The Prison Service’s Industrial Projects Team won the Operational Delivery Award for its initiative to help inmates develop vocational skills and gain experience using them. The team is working with North West Regional College, a higher and further education college, to equip prisoners with skills that they then use in maintenance and construction tasks within the prison and in projects for local schools and churches.
The Prison Service was well represented at the awards, with Valerie Hayes, who manages funding agreements with voluntary and community sector partners who provide services for prisoners, taking home the Customer Service Award. Hayes “goes beyond the requirements of her role to help prisoners leaving custody deal with changes to social security” and the new Universal Credit welfare system, the judges said.
And David Kennedy, who became governor of Maghaberry Prison in March, was one of three recipients of an Inspirational Leader Award, for leading the institution’s transformation from what had been called the most dangerous prison in Western Europe, to receiving its best inspection score on record.

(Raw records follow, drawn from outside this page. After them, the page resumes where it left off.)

Lemma reader_turn l k : pipe_ok l -> (k < 2)%nat -> wake_ (end_at k l) = Some true -> writer_ (out_ (end_at k l)) = None ->
  dtor_ (end_at k l) = DJoins -> turns_left (reader_ (in_ (end_at k l))) <> 0%nat ->
  exists m l', own_move k m /\ pipe_move m l = Some l' /\ joining (end_at k l') /\
    turns_left (reader_ (in_ (end_at k l))) = S (turns_left (reader_ (in_ (end_at k l')))).
Proof.
  intros Hok Hk Hw Ho Hd Ht.
  assert (Hgen : forall m f e', own_move k m -> pipe_move m l = on_end k f l -> f (peer_at k l) (end_at k l) = Some e' -> joining e' ->
            turns_left (reader_ (in_ (end_at k l))) = S (turns_left (reader_ (in_ e'))) ->
          exists m l', own_move k m /\ pipe_move m l = Some l' /\ joining (end_at k l') /\
            turns_left (reader_ (in_ (end_at k l))) = S (turns_left (reader_ (in_ (end_at k l'))))).
  { intros m f e' Hm Hmove Hf Hj Hn. destruct (on_end_at l k f e' Hok Hk Hf) as [H1 H2]. exists m, (<[k := e']> l).
    rewrite Hmove, H2. by split. }
  destruct (reader_ (in_ (end_at k l))) as [|buf|h body buf|f|r|r|] eqn:Er; try done.
  1,2: eapply (Hgen (PRead k RWake)); [by left|done|cbn beta; unfold pipe_read; rewrite Er, Hw; done|done|done].
  1: eapply (Hgen (PReturns k)); [by right; left|done|cbn beta; unfold sink_returns; rewrite Er, Ho; done|done|done].
  1: eapply (Hgen (PCloses k)); [by right; right; left|done|cbn beta; unfold pipe_closes, pipe_close; rewrite Er, Ho; done|done|done].
  1: eapply (Hgen (PReturns k)); [by right; left|done|cbn beta; unfold sink_returns; rewrite Er; done|done|done].
Qed.

Lemma reader_joins n : forall l k, pipe_ok l -> (k < 2)%nat -> joining (end_at k l) -> turns_left (reader_ (in_ (end_at k l))) = n ->
  exists more l', pipe_moves more l = Some l' /\ Forall (own_move k) more /\ (length more <= S n)%nat /\ dtor_ (end_at k l') = DGone.
Proof.
  induction n as [|n IH]; intros l k Hok Hk (Hw & Ho & Hd) Hn.
  - assert (Hj : destroy_step (end_at k l) = Some (mkEnd (out_ (end_at k l)) (in_ (end_at k l)) (wake_ (end_at k l)) DGone)).
    { unfold destroy_step. rewrite Hd. by destruct (reader_ (in_ (end_at k l))). }
    destruct (on_end_at l k (fun _ => destroy_step) _ Hok Hk Hj) as [H1 H2]. eexists [PDestroys k], _. cbn [pipe_moves pipe_move]. rewrite H1.
    split; [done|]. rewrite H2. split; [apply Forall_singleton; by right; right; right|]. by split; [cbn; lia|].
  - destruct (reader_turn l k Hok Hk Hw Ho Hd) as (m & l1 & Hm & H1 & Hj & Ht); [lia|].
    destruct (IH l1 k (pipe_move_ok _ _ _ Hok H1) Hk Hj) as (more & l' & H & Ha & Hl & Hg); [lia|].
    exists (m :: more), l'. cbn [pipe_moves]. rewrite H1. split; [done|]. split; [by constructor|]. by split; [cbn; lia|].
Qed.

Peter Hanna, leader of the Belfast Arrears Team at the Department for Communities, was also named an inspirational leader after pushing the team to the number one spot for outcomes within the government’s Child Maintenance Service – as was Leanne Patton, manager of the Customer Enquiry Team in the same department.
Despite the celebratory atmosphere, the upbeat ceremony was peppered with references to the trying times civil servants have faced over the last two years since power sharing talks broke down at the beginning of 2017.
Sterling said he would not dwell on the challenges civil servants had taken on without a functioning executive, but praised their resilience. "No matter what [the circumstances facing] us in the civil service, we rise up and we meet the challenge, and we will do it again," he said.
The winners were selected from a record-breaking 618 nominations and also included the Department of Agriculture, Environment and Rural Affairs’ Entitlements Agile Scrum Team, which scooped the Digital Award; Michael Heaney at the Department of Justice, who won the Innovation Award; the Individual Funding Request Team at the Department of Health won the Policy Award; and Neal Ritchie at the Department of Finance won the Volunteering Award.
The Department of Education's Maria McCracken, who set up a NICS-wide cancer support network, won the Making a Difference Award, while the Executive Office’s LGBT Network, which organised a visible NICS presence at Belfast Pride for the first time, received the Diversity and Inclusion Award.